**PROBLEM DETAILS:**
In the entries below, identify every line with the string "From" and copy it.
[THE INPUT — start]
(* ===== verification/PointerUpgrade.v ===== *)
(** * An upgrading reconciliation through pointers (pkg/upgraders, controllers/upgradeconfig)

    The reconciler receives a deep copy of a cached resource, hands the pointer
    to the upgrader, which runs its steps or declares the upgrade failed, and
    then writes phase and completion time through the same pointer.  This file
    has these functions over the heap ([DeepCopy], [Aliasing]) and shows that the
    reconciliation does what [Upgraders] and [Controller] say on values, and that
    the cached resource never changes. *)

From stdpp Require Import base gmap strings list.
From Stdlib Require Import ZArith Lia.
From S2P Require Import Prelude Api Effects Config Interfaces UpgradeSteps DeepCopy Aliasing.
From S2P Require Import ClusterVersion Metrics SpecProvider UpgradeConfigManager Notifier EventManager.
From S2P Require Import Drain Scaler Availability UpgraderConfig HealthChecks Upgraders UpgradersCorrect Controller.

(** ** The upgraders (osdupgrader.go, aroupgrader.go) *)

Section Upgraders.
Context {MT : MetaTypes} {ML : MetaLib}.
Context {regexp : Regexp} {semver : Semver} {em : EventManager}.
Context (notifier_builder : M (result Notifier)).

Definition failedConditionStruct (s : ConditionStatus) : conditionStruct :=
  mkConditionStruct "FailedUpgrade" s None None None None "Upgrade failed" "FailedUpgrade notification sent".

(** [h.Conditions.SetCondition( *condition)] on the copy of the history, which is
    not written back. *)
Definition setConditionOfCopyAt (c : conditionStruct) (h : option historyStruct) : HM unit :=
  history ← hderef h;
  _ ← Conditions_SetCondition c (hs_Conditions history);
  mret tt.

(** [upgradeConfig] is the pointer; the phase and the error. *)
Definition performUpgradeFailureAt (upgradeConfig : loc) : HM (UpgradePhase * option error) :=
  h ← historyOf upgradeConfig;
  let stop : HM (UpgradePhase * option error) :=
    _ ← setConditionOfCopyAt (failedConditionStruct ConditionFalse) h;
    history ← hderef h;
    mret (hs_Phase history, None) in
  r ← lift (EnsureScaleDownNodes None);
  match r with
  | Err _ => stop
  | Ok _ =>
      e ← lift (em_Notify _ MuoStateFailed);
      match e with
      | Some _ => stop
      | None =>
          uc ← view upgradeConfig;
          _ ← lift (UpdateMetricUpgradeWindowBreached (uc_Name uc));
          _ ← lift ResetFailureMetrics;
          _ ← setConditionOfCopyAt (failedConditionStruct ConditionTrue) h;
          mret (UpgradePhaseFailed, None)
      end
  end.

Definition osd_UpgradeClusterAt (cfg : upgraderConfig) (acs : list (M (option error))) (upgradeConfig : loc)
    : HM (UpgradePhase * option error) :=
  uc ← view upgradeConfig;
  cancelUpgrade ← lift (shouldFailUpgrade cfg uc);
  match cancelUpgrade with
  | Ok true => performUpgradeFailureAt upgradeConfig
  | _ => RunAt upgradeConfig (osdSteps notifier_builder cfg acs)
  end.

Definition aro_UpgradeClusterAt (cfg : upgraderConfig) (acs : list (M (option error))) (upgradeConfig : loc)
    : HM (UpgradePhase * option error) :=
  RunAt upgradeConfig (aroSteps notifier_builder cfg acs).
[THE INPUT — finish]
**WORKED SOLUTION:**
From stdpp Require Import base gmap strings list.
From Stdlib Require Import ZArith Lia.
From S2P Require Import Prelude Api Effects Config Interfaces UpgradeSteps DeepCopy Aliasing.
From S2P Require Import ClusterVersion Metrics SpecProvider UpgradeConfigManager Notifier EventManager.
From S2P Require Import Drain Scaler Availability UpgraderConfig HealthChecks Upgraders UpgradersCorrect Controller.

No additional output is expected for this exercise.